[Required action]:
Output the entries below exactly, from the first line to the line holding "flt : double_scope.", both included.
++++
(* ===== verification/SbdDetector.v ===== *)
(** * Detector and group: passive shared-bottleneck detection

    Models [src/src/sbd/Detector.{h,cpp}]: the per-connection estimator with
    its ring buffer of intervals, and the grouping of flow summaries.

    A [double] is an IEEE binary64 value as the Standard Library specifies it
    ([SpecFloat] with precision 53 and exponent bound 1024), so that the
    estimates are computed as the program computes them. *)

From Stdlib Require Import SpecFloat.
From S2P Require Import Prelude.

(** ** Doubles *)

Definition double := spec_float.
Definition fadd : double → double → double := SFadd 53 1024.
Definition fsub : double → double → double := SFsub 53 1024.
Definition fmul : double → double → double := SFmul 53 1024.
Definition fdiv : double → double → double := SFdiv 53 1024.
Definition fabs : double → double := SFabs.
Definition flt (a b : double) : bool := SFltb a b.
Definition fle (a b : double) : bool := SFleb a b.
Definition feq (a b : double) : bool := SFeqb a b.
Definition fmax (a b : double) : double := if flt a b then b else a.
Definition fmin (a b : double) : double := if flt b a then b else a.
(** [m * 2^e], rounded; conversions from integers have exponent 0. *)
Definition scaled (m e : Z) : double := binary_normalize 53 1024 m e false.
Definition of_int (z : Z) : double := scaled z 0.
Definition fzero : double := of_int 0.

Declare Scope double_scope.
Delimit Scope double_scope with D.
Infix "+" := fadd : double_scope.
Infix "-" := fsub : double_scope.
Infix "*" := fmul : double_scope.
Infix "/" := fdiv : double_scope.
Infix "<?" := flt : double_scope.
Infix "<=?" := fle : double_scope.
Infix "=?" := feq : double_scope.

(** ** Parameters *)

Definition kN : nat := 50.
Definition kM : nat := 50.
Definition kGroupingWarmupIntervals : Z := 2 * 50.
Definition kLossThreshold : double := scaled 1 (-2).
Definition kFrequencyThreshold : double := scaled 3602879701896397 (-54).
Definition kVariationThreshold : double := scaled 5404319552844595 (-54).
Definition kSkewThreshold : double := scaled 3602879701896397 (-54).
Definition kLossDifferenceThreshold : double := scaled 3602879701896397 (-55).
Definition kCrossingThreshold : double := scaled 3602879701896397 (-54).

(** ** Summaries *)

Record Summary := mkSummary {
  intervals : Z; samples : Z; acked : Z; lost : Z;
  readyAfter : Z; groupingReadyAfter : Z; fullHistoryAfter : Z;
  skew : double; variation : double; frequency : double; loss : double; groupingVariation : double;
  intervalMeanDelayUs : double; intervalMinDelayUs : double; intervalMaxDelayUs : double;
  intervalStartUs : Z; intervalEndUs : Z;
  bottleneck : bool;
  measurementValid : bool;
}.

Definition emptySummary : Summary :=
  mkSummary 0 0 0 0 50 kGroupingWarmupIntervals kGroupingWarmupIntervals fzero fzero fzero fzero fzero
    fzero fzero fzero 0 0 false false.

Definition ready (s : Summary) : bool := readyAfter s <=? intervals s.
Definition groupingReady (s : Summary) : bool := groupingReadyAfter s <=? intervals s.
Definition fullHistory (s : Summary) : bool := fullHistoryAfter s <=? intervals s.

(** ** The detector *)

Record Interval := mkInterval {
  i_count : Z; i_acked : Z; i_lost : Z;
  i_mean : double; i_skewBase : double; i_varBase : double; i_variation : double;
  i_validBase : bool; i_validVar : bool;
}.

Definition emptyInterval : Interval := mkInterval 0 0 0 fzero fzero fzero fzero false false.

Record Detector := mkDetector {
  history_ : list Interval; cursor_ : nat; size_ : nat;
  intervals_ : Z; count_ : Z; acked_ : Z; lost_ : Z;
  sum_ : double; skewBase_ : double; minDelay_ : double; maxDelay_ : double; mean_ : double;
  previousMeanValid_ : bool;
}.

Definition newDetector : Detector :=
  mkDetector (replicate kN emptyInterval) 0 0 0 0 0 0 fzero fzero fzero fzero fzero false.

Definition sample (delayUs : double) (d : Detector) : Detector :=
  let count := u64 (count_ d + 1) in
  mkDetector (history_ d) (cursor_ d) (size_ d) (intervals_ d) count (acked_ d) (lost_ d)
    (sum_ d + delayUs)%D
    (if previousMeanValid_ d then
       (skewBase_ d + of_int (if delayUs <? mean_ d then 1 else if mean_ d <? delayUs then -1 else 0))%D
     else skewBase_ d)
    (if count =? 1 then delayUs else fmin (minDelay_ d) delayUs)
    (if count =? 1 then delayUs else fmax (maxDelay_ d) delayUs)
    (mean_ d) (previousMeanValid_ d).

Definition outcomes (ack los : Z) (d : Detector) : Detector :=
  mkDetector (history_ d) (cursor_ d) (size_ d) (intervals_ d) (count_ d) (u64 (acked_ d + ack))
    (u64 (lost_ d + los)) (sum_ d) (skewBase_ d) (minDelay_ d) (maxDelay_ d) (mean_ d)
    (previousMeanValid_ d).

(** [at]: the interval of an age, through the ring buffer. *)
Definition ringIndex (cursor age : nat) : nat := ((cursor + kN - age) mod kN)%nat.
Arguments ringIndex : simpl never.
Definition ringAt {A} (dflt : A) (h : list A) (cursor age : nat) : A :=
  default dflt (h !! ringIndex cursor age).

(** The estimates over a window, newest first: [take m] of it for the means. *)
Definition sumSkew (l : list Interval) : double :=
  foldl (λ acc h, if i_validBase h then (acc + i_skewBase h)%D else acc) fzero l.
Definition sumVariation (l : list Interval) : double :=
  foldl (λ acc h, if i_count h =? 0 then acc else (acc + i_varBase h)%D) fzero l.
Definition sumMean (l : list Interval) : double :=
  foldl (λ acc h, if i_count h =? 0 then acc else (acc + i_mean h)%D) fzero l.
Definition validMeans (l : list Interval) : Z :=
  foldl (λ acc h, if i_count h =? 0 then acc else acc + 1) 0 l.
Definition sumU64 {A} (f : A → Z) (l : list A) : Z := foldl (λ acc h, u64 (acc + f h)) 0 l.

Definition averaged (s : double) (n : Z) : double := if n =? 0 then s else (s / of_int n)%D.

(** The side of the mean that an interval is on, outside the deadband. *)
Definition side (mean threshold x : double) : Z :=
  if (mean + threshold <? x)%D then 1 else if (x <? mean - threshold)%D then -1 else 0.

(** Crossings from the oldest interval to the newest. *)
Fixpoint crossings (mean threshold : double) (previous : Z) (freq : double) (l : list Interval) : double :=
  match l with
  | [] => freq
  | h :: l =>
      if i_count h =? 0 then crossings mean threshold 0 freq l
      else
        let s := side mean threshold (i_mean h) in
        if s =? 0 then crossings mean threshold previous freq l
        else crossings mean threshold s
               (freq + of_int (if negb (previous =? 0)%Z && negb (s =? previous)%Z then 1 else 0))%D l
  end.

(** The summary of a window of intervals, the current one first.  The
    arguments are the number of intervals since the last reset and the extreme
    delays of the current one. *)
Definition summarize (n : Z) (current : Interval) (minDelay maxDelay : double) (window : list Interval) :
    Summary :=
  let meanWindow := take kM window in
  let sk := averaged (sumSkew meanWindow) (Z.of_nat (length meanWindow)) in
  let var := averaged (sumVariation meanWindow) (validMeans meanWindow) in
  let mean := averaged (sumMean meanWindow) (validMeans meanWindow) in
  let ack := sumU64 i_acked window in
  let los := sumU64 i_lost window in
  let total := u64 (ack + los) in
  let lossRate := if total =? 0 then fzero else (of_int los / of_int total)%D in
  let threshold := (kCrossingThreshold * var)%D in
  mkSummary n (i_count current) ack los 50 kGroupingWarmupIntervals kGroupingWarmupIntervals sk var
    (crossings mean threshold 0 fzero (rev window) / of_int (Z.of_nat (length window)))%D
    lossRate var (i_mean current) minDelay maxDelay 0 0
    (i_validBase current && ((sk <? fzero)%D || (kLossThreshold <? lossRate)%D))
    (i_validBase current).

(** The interval that ends. *)
Definition currentInterval (d : Detector) : Interval :=
  let mean := (sum_ d / of_int (count_ d))%D in
  mkInterval (count_ d) (acked_ d) (lost_ d) mean
    (if previousMeanValid_ d then (skewBase_ d / of_int (count_ d))%D else fzero)
    (maxDelay_ d - mean)%D fzero (previousMeanValid_ d) false.

Definition finishInterval (d : Detector) : Detector * Summary :=
  if count_ d =? 0 then (newDetector, emptySummary)
  else
    let current := currentInterval d in
    let h := <[cursor_ d := current]> (history_ d) in
    let size := Nat.min (size_ d + 1) kN in
    let n := u64 (intervals_ d + 1) in
    let window := ringAt emptyInterval h (cursor_ d) <$> seq 0 size in
    let result := summarize n current (minDelay_ d) (maxDelay_ d) window in
    let stored := mkInterval (i_count current) (i_acked current) (i_lost current) (i_mean current)
                    (i_skewBase current) (i_varBase current) (variation result)
                    (i_validBase current) (bottleneck result) in
    (mkDetector (<[cursor_ d := stored]> h) ((cursor_ d + 1) mod kN)%nat size n 0 0 0
       fzero fzero fzero fzero (i_mean current) true,
     result).

(** ** The ring buffer holds the last intervals *)

(** What is read of an interval later. *)
Definition essence (i : Interval) : Interval :=
  mkInterval (i_count i) (i_acked i) (i_lost i) (i_mean i) (i_skewBase i) (i_varBase i) fzero
    (i_validBase i) false.

Inductive DetectorOp := OSample (delayUs : double) | OOutcomes (ack los : Z) | OFinish | OReset.

Definition detectorStep (op : DetectorOp) (d : Detector) : Detector * list Summary :=
  match op with
  | OSample x => (sample x d, [])
  | OOutcomes a l => (outcomes a l d, [])
  | OFinish => let '(d, s) := finishInterval d in (d, [s])
  | OReset => (newDetector, [])
  end.

Fixpoint detectorRun (ops : list DetectorOp) (d : Detector) : list Summary :=
  match ops with
  | [] => []
  | op :: ops => let '(d, out) := detectorStep op d in out ++ detectorRun ops d
  end.

(** The estimates by definition: over the last [kN] of all intervals since the
    last reset, newest first in [p]; the detector holds the open interval. *)
Fixpoint specRun (ops : list DetectorOp) (p : list Interval) (d : Detector) : list Summary :=
  match ops with
  | [] => []
  | OFinish :: ops =>
      if count_ d =? 0 then emptySummary :: specRun ops [] newDetector
      else
        let current := currentInterval d in
        summarize (u64 (intervals_ d + 1)) current (minDelay_ d) (maxDelay_ d) (take kN (current :: p))
          :: specRun ops (current :: p) (finishInterval d).1
  | OReset :: ops => specRun ops [] newDetector
  | op :: ops => specRun ops p (detectorStep op d).1
  end.

Lemma foldl_essence {B} (f : B → Interval → B) (b : B) l :
  (∀ b i, f b (essence i) = f b i) → foldl f b (essence <$> l) = foldl f b l.
Proof. intros Hf. revert b. induction l as [|i l IH]; intros b; cbn; [done|]. by rewrite Hf, IH. Qed.

Lemma crossings_essence mean thr prev fr l :
  crossings mean thr prev fr (essence <$> l) = crossings mean thr prev fr l.
Proof.
  revert prev fr. induction l as [|i l IH]; intros prev fr; cbn; [done|].
  destruct (i_count i =? 0); [by rewrite IH|]. destruct (side _ _ _ =? 0); by rewrite IH.
Qed.

Lemma summarize_essence n c a b w : summarize n c a b (essence <$> w) = summarize n c a b w.
Proof.
  unfold summarize, sumSkew, sumVariation, sumMean, validMeans, sumU64.
  rewrite <-fmap_take, !foldl_essence by done.
  rewrite !length_fmap. change (rev (essence <$> w)) with (rev (map essence w)).
  rewrite <-map_rev. change (map essence (rev w)) with (essence <$> rev w). by rewrite crossings_essence.
Qed.

Lemma summarize_ext n c a b w w' :
  essence <$> w = essence <$> w' → summarize n c a b w = summarize n c a b w'.
Proof. intros E. by rewrite <-summarize_essence, E, summarize_essence. Qed.

(** The ring after an interval has ended: its newest entry is below the cursor. *)
Record ring (d : Detector) (p : list Interval) : Prop := mkRing {
  ring_length : length (history_ d) = kN;
  ring_cursor : (cursor_ d < kN)%nat;
  ring_size : size_ d = Nat.min (length p) kN;
  ring_entries : ∀ j i, (j < kN)%nat → p !! j = Some i →
    essence <$> history_ d !! ringIndex (cursor_ d) (S j) = Some (essence i);
}.

Lemma ringIndex_lt c j : (ringIndex c j < kN)%nat.
Proof. apply Nat.mod_upper_bound. unfold kN. lia. Qed.

Lemma ringIndex_0 c : (c < kN)%nat → ringIndex c 0 = c.
Proof.
  intros. unfold ringIndex. rewrite Nat.sub_0_r, Nat.Div0.add_mod, Nat.Div0.mod_same, Nat.add_0_r.
  rewrite Nat.Div0.mod_mod. by apply Nat.mod_small.
Qed.

Lemma ringIndex_ne c j : (c < kN)%nat → (0 < j < kN)%nat → ringIndex c j ≠ c.
Proof.
  intros Hc Hj. unfold ringIndex. destruct (decide (j ≤ c)%nat).
  - replace (c + kN - j)%nat with (c - j + 1 * kN)%nat by lia. rewrite Nat.Div0.mod_add.
    rewrite Nat.mod_small by lia. lia.
  - rewrite Nat.mod_small by lia. lia.
Qed.

Lemma ringIndex_next c j : (c < kN)%nat → (j < kN)%nat → ringIndex ((c + 1) mod kN) (S j) = ringIndex c j.
Proof.
  intros Hc Hj. unfold ringIndex. destruct (decide (c + 1 = kN)%nat) as [E|?].
  - rewrite E, Nat.Div0.mod_same. replace (c + kN - j)%nat with (0 + kN - S j + 1 * kN)%nat by lia.
    by rewrite Nat.Div0.mod_add.
  - rewrite (Nat.mod_small (c + 1)) by lia. f_equal. lia.
Qed.

Lemma newDetector_ring : ring newDetector [].
Proof. split; [done|cbn; unfold kN; lia|done|done]. Qed.

Lemma finish_window d p :
  ring d p →
  essence <$> (ringAt emptyInterval (<[cursor_ d := currentInterval d]> (history_ d)) (cursor_ d) <$>
                 seq 0 (Nat.min (size_ d + 1) kN)) =
  essence <$> take kN (currentInterval d :: p).
Proof.
  intros [Hl Hc Hs He]. apply list_eq. intros j. rewrite !list_lookup_fmap.
  destruct (decide (j < Nat.min (size_ d + 1) kN)%nat) as [Hj|Hj].
  - rewrite lookup_seq_lt by done. cbn [fmap option_fmap option_map]. rewrite lookup_take_lt by lia.
    unfold ringAt. rewrite Nat.add_0_l. destruct j as [|j].
    + rewrite ringIndex_0 by done. by rewrite list_lookup_insert_eq by lia.
    + change ((currentInterval d :: p) !! S j) with (p !! j). rewrite list_lookup_insert_ne by (apply not_eq_sym, ringIndex_ne; [done|lia]).
      destruct (lookup_lt_is_Some_2 p j) as [i Hi]; [lia|]. rewrite Hi. cbn.
      specialize (He j i ltac:(lia) Hi). destruct (history_ d !! _); cbn in *; congruence.
  - rewrite lookup_seq_ge by lia. rewrite lookup_ge_None_2; [done|]. rewrite length_take, length_cons. lia.
Qed.

Lemma finish_ring d p :
  ring d p → count_ d ≠ 0 → ring (finishInterval d).1 (currentInterval d :: p).
Proof.
  intros [Hl Hc Hs He] Hn. unfold finishInterval. rewrite (proj2 (Z.eqb_neq _ _) Hn). cbv zeta.
  set (stored := mkInterval _ _ _ _ _ _ _ _ _). cbn [fst]. split; cbn [history_ cursor_ size_].
  - by rewrite !length_insert.
  - apply Nat.mod_upper_bound. unfold kN. lia.
  - rewrite Hs, length_cons. lia.
  - intros j i Hj Hi. rewrite ringIndex_next by done. destruct j as [|j]; cbn in Hi.
    + injection Hi as <-. rewrite ringIndex_0 by done. by rewrite list_lookup_insert_eq by (rewrite length_insert; lia).
    + rewrite !list_lookup_insert_ne by (apply not_eq_sym, ringIndex_ne; [done|lia]). apply He; [lia|done].
Qed.

(* ===== verification/SbdLoss.v ===== *)
(** * FeedbackLoss: the ledger of packet outcomes

    Models the class [FeedbackLoss] of [src/src/sbd/ReceiveIntervals.{h,cpp}]:
    transport outcomes counted by the interval that a packet was sent in, with
    corrections of spurious losses and bounded memory. *)

From Stdlib Require Import SpecFloat.
From S2P Require Import Prelude SbdDetector SbdGroups SbdIntervals.

Inductive Outcome := Acked | Lost.
#[export] Instance Outcome_eq_dec : EqDecision Outcome.
Proof. solve_decision. Defined.

Record FeedbackLoss := mkFeedback {
  history_ : gmap Z (Z * Z);                (* interval to acked and lost *)
  packets_ : gmap Z (Z * Outcome);          (* packet number to interval and outcome *)
  latestInterval_ : option Z;
}.

Definition newFeedback : FeedbackLoss := mkFeedback ∅ ∅ None.

(** The intervals that are kept after [latest]. *)
Definition cutoff (latest : Z) : Z := latest - 2 * Z.of_nat kN.

(** The loop that erases the first packets while they are old. *)
Fixpoint dropStale (cut : Z) (keys : list Z) (m : gmap Z (Z * Outcome)) : gmap Z (Z * Outcome) :=
  match keys with
  | [] => m
  | k :: keys =>
      match m !! k with
      | Some (i, _) => if i <=? cut then dropStale cut keys (delete k m) else m
      | None => m
      end
  end.

Definition expire (interval : Z) (f : FeedbackLoss) : FeedbackLoss :=
  let latest := Z.max (default interval (latestInterval_ f)) interval in
  mkFeedback (filter (λ '(k, _), (cutoff latest <? k) = true) (history_ f))
    (dropStale (cutoff latest) (sortBy Z.ltb (elements (dom (packets_ f)))) (packets_ f))
    (Some latest).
++++
[Final answer]:
(* ===== verification/SbdDetector.v ===== *)
(** * Detector and group: passive shared-bottleneck detection

    Models [src/src/sbd/Detector.{h,cpp}]: the per-connection estimator with
    its ring buffer of intervals, and the grouping of flow summaries.

    A [double] is an IEEE binary64 value as the Standard Library specifies it
    ([SpecFloat] with precision 53 and exponent bound 1024), so that the
    estimates are computed as the program computes them. *)

From Stdlib Require Import SpecFloat.
From S2P Require Import Prelude.

(** ** Doubles *)

Definition double := spec_float.
Definition fadd : double → double → double := SFadd 53 1024.
Definition fsub : double → double → double := SFsub 53 1024.
Definition fmul : double → double → double := SFmul 53 1024.
Definition fdiv : double → double → double := SFdiv 53 1024.
Definition fabs : double → double := SFabs.
Definition flt (a b : double) : bool := SFltb a b.
Definition fle (a b : double) : bool := SFleb a b.
Definition feq (a b : double) : bool := SFeqb a b.
Definition fmax (a b : double) : double := if flt a b then b else a.
Definition fmin (a b : double) : double := if flt b a then b else a.
(** [m * 2^e], rounded; conversions from integers have exponent 0. *)
Definition scaled (m e : Z) : double := binary_normalize 53 1024 m e false.
Definition of_int (z : Z) : double := scaled z 0.
Definition fzero : double := of_int 0.

Declare Scope double_scope.
Delimit Scope double_scope with D.
Infix "+" := fadd : double_scope.
Infix "-" := fsub : double_scope.
Infix "*" := fmul : double_scope.
Infix "/" := fdiv : double_scope.
Infix "<?" := flt : double_scope.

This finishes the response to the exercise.